By Joe Carroll
May 1 (Bloomberg) -- Chevron Corp., the second-largest U.S. oil company, posted its lowest profit in five years after the global recession cut fuel demand, dragging down energy prices.
First-quarter net income fell 64 percent to $1.84 billion, or 92 cents a share, from $5.17 billion, or $2.48, a year earlier, San Ramon, California-based Chevron said today in a statement. Excluding divestiture gains, profit was 72 cents a share, 9 cents below the average of 13 analyst estimates compiled by Bloomberg.
Earnings from oil and natural-gas wells in the U.S. plunged 99 percent to $21 million as crude futures in New York traded 56 percent lower than a year earlier, the biggest decline in more than a quarter century. U.S. motorists cut fuel use by enough to fill more than 50 supertankers as the world’s largest economy shrank. Chevron’s revenue dropped 46 percent to $35 billion.
“Prices have come down so far that nobody’s showing a higher profit,” said William Andrews, who helps manage $6.3 billion, including Chevron shares, at C.S. McKee & Co. in Pittsburgh. “What Chevron’s got going for it is they haven’t backed off on their exploration program, which means they’ll be in a position to capitalize when the economy recovers and prices rebound.”
Chevron rose 77 cents to $66.87 in New York Stock Exchange composite trading. The shares fell as much as 1.1 percent after the earnings report was released this morning, before oil and gas futures jumped more than 3 percent. Before today, the stock had dropped 11 percent this year.
Demand Slumps
The outlook for energy demand worsened last month when the International Energy Agency in Paris said worldwide oil use will drop 2.8 percent this year, almost double the decline estimated in March.
Chevron was paid $36 a barrel, on average, for crude pumped from U.S. wells, 59 percent less than a year earlier. Chevron’s U.S. gas sold for $4.14 per thousand cubic feet, a 45 percent decline, as factories idled production lines and cut shifts. Gas accounts for about 30 percent of Chevron’s output.
Lower prices more than offset a 2.5 percent increase in Chevron’s worldwide production, which climbed to the equivalent of 2.66 million barrels a day, the highest since 2006.
Chevron capped a week of bearish profit reports by major oil companies. Exxon Mobil Corp., the world’s largest company by market value, yesterday reported a 58 percent decline in first- quarter net income to $4.55 billion.
PetroChina, Shell
PetroChina Co., the second-biggest oil company by market value, said April 28 that its net income slid 35 percent to 18.96 billion yuan ($2.8 billion). A day later, The Hague-based Royal Dutch Shell Plc, Europe’s biggest oil producer, said its profit fell 62 percent to $3.49 billion. BP Plc reported a 64 percent plunge in net income to $2.56 billion.

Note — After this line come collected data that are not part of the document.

(* ===== verification/EditHints.v ===== *)
(** The hints of [search_replace] when the text to replace is not found (crate
    [ainxt-tools], [search_replace/mod.rs], [util/query_tools.rs],
    [util/truncate.rs]): the nearest line, and the lines whose typography differs
    from ASCII. *)
From stdpp Require Import list.
From S2P Require Import Prelude RustStr StrSearch ToolFs Confusables.

Module Export Truncate.

Definition TRUNCATION_MARKER : string := str_of_bytes [226; 128; 166]%N.

(** The loop that steps back to a character boundary. *)
Fixpoint back_to_boundary (s : string) (end_ : nat) : nat :=
  match end_ with
  | 0 => 0
  | S n => if is_char_boundary s end_ then end_ else back_to_boundary s n
  end.

Definition truncate_str (s : string) (max_bytes : nat) : string :=
  if bool_decide (String.length s ≤ max_bytes) then s else str_take (back_to_boundary s max_bytes) s.

Definition truncate_str_with_marker (s : string) (max_bytes : nat) : string :=
  if bool_decide (String.length s ≤ max_bytes) then s
  else if bool_decide (max_bytes < String.length TRUNCATION_MARKER) then truncate_str s max_bytes
  else str_take (back_to_boundary s (max_bytes - String.length TRUNCATION_MARKER)) s +:+ TRUNCATION_MARKER.

End Truncate.

Module Export Hints.

(** [str::split_whitespace] over characters; [cur] is the word being read. *)
Fixpoint words_go (cur : string) (cs : list string) : list string :=
  match cs with
  | [] => if is_empty cur then [] else [cur]
  | c :: cs' =>
      if is_whitespace c then (if is_empty cur then words_go "" cs' else cur :: words_go "" cs')
      else words_go (cur +:+ c) cs'
  end.
Definition split_whitespace (s : string) : list string := words_go "" (chars s).

(** [max_by_key(|w| w.len())]: the last one of the longest. *)
Definition longest (ws : list string) : option string :=
  match ws with
  | [] => None
  | w :: ws => Some (fold_left (λ best w, if bool_decide (String.length best ≤ String.length w) then w else best) ws w)
  end.

(** The token that is looked for. *)
Definition hint_keyword (old_string : string) : string :=
  default "" (longest (split_whitespace (default "" (head (lines old_string))))).

Definition build_nearest_match_hint (file old_string : string) : string :=
  let keyword := hint_keyword old_string in
  if is_empty keyword then ""
  else
    match list_find (λ l, contains keyword l = true) (lines file) with
    | Some (i, l) =>
        truncate_str_with_marker
          (newline +:+ newline +:+ "Nearest match: line " +:+ show_nat (i + 1) +:+ ": " +:+ trim_end l) 200
    | None => ""
    end.

Record QueryTools : Type := MkTools {
  jq : option string;
  python : option string;
  sed : option string;
  cut : option string;
}.

Definition backticked (t : string) : string := "`" +:+ t +:+ "`".
Definition wrap (tools : list (option string)) : list string := backticked <$> omap id tools.
Definition edit_tools (t : QueryTools) : list string := wrap [python t; sed t].

Definition examples_clause (tools : list string) : string :=
  match tools with
  | [] => ""
  | [a] => " (e.g. " +:+ a +:+ ")"
  | [a; b] => " (e.g. " +:+ a +:+ " or " +:+ b +:+ ")"
  | a :: b :: rest =>
      " (e.g. " +:+ join ", " (removelast tools) +:+ ", or " +:+ List.last tools "" +:+ ")"
  end.

Definition MAX_LISTED_LINES : nat := 8.

(** The lines with typography between two offsets of the text. *)
Definition affected_lines (file : string) (orig_start orig_end : nat) : list nat :=
  let match_start_line := count_byte (byte 10) (str_take orig_start file) + 1 in
  let match_end_line := count_byte (byte 10) (str_take orig_end file) + 1 in
  dedup (line_number <$>
    filter (λ h, (match_start_line ≤ line_number h ∧ line_number h ≤ match_end_line)%nat) (detect_confusables file)).

Definition line_summary (affected : list nat) : string :=
  if bool_decide (length affected ≤ MAX_LISTED_LINES) then join ", " (show_nat <$> affected)
  else join ", " (show_nat <$> take MAX_LISTED_LINES affected) +:+
       " (and " +:+ show_nat (length affected - MAX_LISTED_LINES) +:+ " more)".

(** The two indexings of the offset map panic outside it. *)
Definition build_confusable_hint (file old_string : string) (tools : QueryTools)
    (read_tool_name old_string_param execute_tool_name : string) : option (option string) :=
  if negb (has_confusables file) then Some None
  else
    let '(norm_file, offset_map) := build_offset_map file in
    let norm_old := normalize_confusables old_string in
    match find norm_old norm_file with
    | None => Some None
    | Some norm_start =>
        orig_start ← offset_map !! norm_start;
        orig_end ← offset_map !! (norm_start + String.length norm_old);
        let affected := affected_lines file orig_start orig_end in
        match affected with
        | [] => Some None
        | _ =>
            let read_qualifier := if is_empty read_tool_name then "" else " in " +:+ read_tool_name +:+ " output" in
            let param := if is_empty old_string_param then "old_string" else old_string_param in
            let terminal_fallback :=
              if bool_decide (edit_tools tools = []) || is_empty execute_tool_name then ""
              else ", or use " +:+ execute_tool_name +:+ " with a short script" +:+ examples_clause (edit_tools tools) +:+
                   " to edit the file directly" in
            Some (Some (newline +:+ newline +:+ "The nearest matching region contains Unicode typography characters " +:+
              "(smart quotes, em-dashes, etc.) on lines " +:+ line_summary affected +:+ " that look identical to " +:+
              "ASCII" +:+ read_qualifier +:+ " but differ at the byte level. Re-read the file and " +:+
              "use a shorter " +:+ param +:+ " anchored on nearby ASCII-only context" +:+ terminal_fallback +:+ "."))
        end
    end.

End Hints.

(** * Truncation *)

Lemma back_to_boundary_spec s n : back_to_boundary s n ≤ n ∧
  (back_to_boundary s n = 0 ∨ is_char_boundary s (back_to_boundary s n) = true) ∧
  ∀ m, back_to_boundary s n < m ≤ n → is_char_boundary s m = false.
Proof.
  induction n as [|n (IH1 & IH2 & IH3)]; [cbn; split_and!; [done|by left|lia]|].
  cbn [back_to_boundary]. destruct (is_char_boundary s (S n)) eqn:E; [split_and!; [done|by right|lia]|].
  split_and!; [lia|done|]. intros m Hm. destruct (decide (m = S n)) as [->|]; [done|]. apply IH3. lia.
Qed.

Lemma truncate_length s max_bytes : String.length (truncate_str_with_marker s max_bytes) ≤ max_bytes.
Proof.
  unfold truncate_str_with_marker, truncate_str. change (String.length TRUNCATION_MARKER) with 3.
  case_bool_decide; [done|]. case_bool_decide; [|].
  - destruct (back_to_boundary_spec s max_bytes) as (Hb & _). rewrite length_str_take by lia. lia.
  - destruct (back_to_boundary_spec s (max_bytes - 3)) as (Hb & _).
    rewrite length_app_str, length_str_take by lia. change (String.length TRUNCATION_MARKER) with 3. lia.
Qed.

(** Truncation keeps the budget, cuts nothing that fits, and otherwise keeps the
    longest run of whole characters for which the marker has room. *)
Theorem truncation_fits s max_bytes :
  String.length (truncate_str_with_marker s max_bytes) ≤ max_bytes ∧
  (String.length s ≤ max_bytes → truncate_str_with_marker s max_bytes = s) ∧
  (3 ≤ max_bytes < String.length s → ∃ n, truncate_str_with_marker s max_bytes = str_take n s +:+ TRUNCATION_MARKER ∧
     n ≤ max_bytes - 3 ∧ (n = 0 ∨ is_char_boundary s n = true) ∧
     ∀ m, n < m ≤ max_bytes - 3 → is_char_boundary s m = false).
Proof.
  split; [apply truncate_length|]. unfold truncate_str_with_marker. change (String.length TRUNCATION_MARKER) with 3.
  split; [intros; by rewrite bool_decide_eq_true_2|]. intros [H3 Hlt]. rewrite !bool_decide_eq_false_2 by lia.
  destruct (back_to_boundary_spec s (max_bytes - 3)) as (Hb & Hc & Hm). eexists. split_and!; [done|lia|done|done].
Qed.

(** * The hints *)

Lemma longest_spec ws w : longest ws = Some w → w ∈ ws ∧ Forall (λ x, String.length x ≤ String.length w) ws.
Proof.
  destruct ws as [|x ws]; [done|]. intros [= <-]. revert x. induction ws as [|y ws IH]; intros x.
  - cbn. split; [by left|by repeat constructor].
  - cbn [fold_left]. case_bool_decide as Hle.
    + destruct (IH y) as [Hin [Hy Hall]%Forall_cons]. split; [by right|]. repeat constructor; [lia|lia|done].
    + destruct (IH x) as [Hin [Hx Hall]%Forall_cons]. split.
      { apply elem_of_cons in Hin as [->|Hin]; [by left|by do 2 right]. }
      repeat constructor; [lia|lia|done].
Qed.

(** The nearest-match hint, within 200 bytes, is about the first line of the file
    that contains the keyword, a longest word of the first line searched for; it is
    empty when there is no word or no such line. *)
Theorem nearest_match_hint_spec file old :
  String.length (build_nearest_match_hint file old) ≤ 200 ∧
  (build_nearest_match_hint file old = "" ∨
   ∃ keyword i l, keyword ∈ split_whitespace (default "" (head (lines old))) ∧
     Forall (λ w, String.length w ≤ String.length keyword) (split_whitespace (default "" (head (lines old)))) ∧
     lines file !! i = Some l ∧ contains keyword l = true ∧
     (∀ j l', j < i → lines file !! j = Some l' → contains keyword l' = false) ∧
     build_nearest_match_hint file old =
       truncate_str_with_marker (newline +:+ newline +:+ "Nearest match: line " +:+ show_nat (i + 1) +:+ ": " +:+ trim_end l) 200).
Proof.
  unfold build_nearest_match_hint, hint_keyword. destruct (longest _) as [keyword|] eqn:Hk; cbn [default from_option id].
  2: { split; [cbn; lia|by left]. }
  apply longest_spec in Hk as [Hin Hall].
  destruct (is_empty keyword); [split; [cbn; lia|by left]|].
  destruct (list_find _ _) as [[i l]|] eqn:Hf; [|split; [cbn; lia|by left]].
  split; [apply truncate_length|right]. apply list_find_Some in Hf as (Hl & Hc & Hfirst).
  exists keyword, i, l. split_and!; try done.
  intros j l' Hj Hl'. apply not_true_iff_false. by eapply Hfirst.
Qed.

(** The hint about typography is total: the offset map has an entry for both ends
    of every match in the normal form. *)
Theorem confusable_hint_total file old tools read param exec :
  is_Some (build_confusable_hint file old tools read param exec).
Proof.
  unfold build_confusable_hint. destruct (has_confusables file); [cbn [negb]|by eexists].
  cbn [build_offset_map]. destruct (find _ _) as [i|] eqn:Hf; [|by eexists].
  apply find_le in Hf. set (om := offsets_go 0 (chars file) ++ [String.length file]).
  assert (Hlen : length om = S (String.length (normalize_confusables file))).
  { unfold om. rewrite length_app, length_offsets_go. cbn. unfold norm_of, normalize_confusables. lia. }
  destruct (lookup_lt_is_Some_2 om i) as [a ->]; [lia|].
  destruct (lookup_lt_is_Some_2 om (i + String.length (normalize_confusables old))) as [b ->]; [lia|].
  cbn [mbind option_bind]. by destruct (affected_lines file a b).
Qed.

“Everyone is at the mercy of the economy,” said Paul Cheng, an analyst at Barclays Capital in New York who rates Chevron shares at “buy.”
Chevron Chief Executive Officer David O’Reilly plans to boost output by 4 percent this year, to the equivalent of 2.63 million barrels of oil a day, after 2008 production dropped by the most in half a decade.
Output in the Gulf of Mexico remains slowed by repairs from hurricane damage last year, company spokesman Jim Aleveras told investors today on a conference call. Repair work is only to the point Chevron expected to reach by the beginning of this year, he said.
Buybacks Halted
O’Reilly, 62, spent $6.47 billion during the January-to- March period to search for untapped fields and bring new developments from Indonesia to Brazil into production. Chevron had $9.15 billion in cash and cash equivalents as of March 31, down 2.1 percent from the end of 2008.
Chevron, which suspended stock buybacks in January, probably won’t repurchase any of its shares for the rest of this year, Chief Financial Officer Patricia Yarrington said on the conference call. She said the company expects to make $800 million in contributions to its pension plan this year, and debt may increase after the plunge in energy prices.
First-quarter profit from global oil and gas production tumbled 75 percent to $1.27 billion. Earnings from U.S. refining rose to $133 million from $4 million a year earlier as lower crude costs widened profit margins on gasoline and diesel. U.S. fuel sales fell 2 percent, Chevron said.
In Chevron’s overseas refining business, profit more than doubled to $690 million, driven mostly by a $400 million gain on the sale of gasoline stations in Nigeria and Brazil. Demand for fuel in Chevron’s international markets declined 5 percent.
“This is going to be a miserable year for the entire oil sector,” said Gianna Bern, president of Brookshire Advisory & Research Inc. in Flossmoor, Illinois. “We’re going to continue to see weaker-than-expected crude-oil demand, and we’re going to hear negative economic news weighing on energy markets until the second half of 2010.”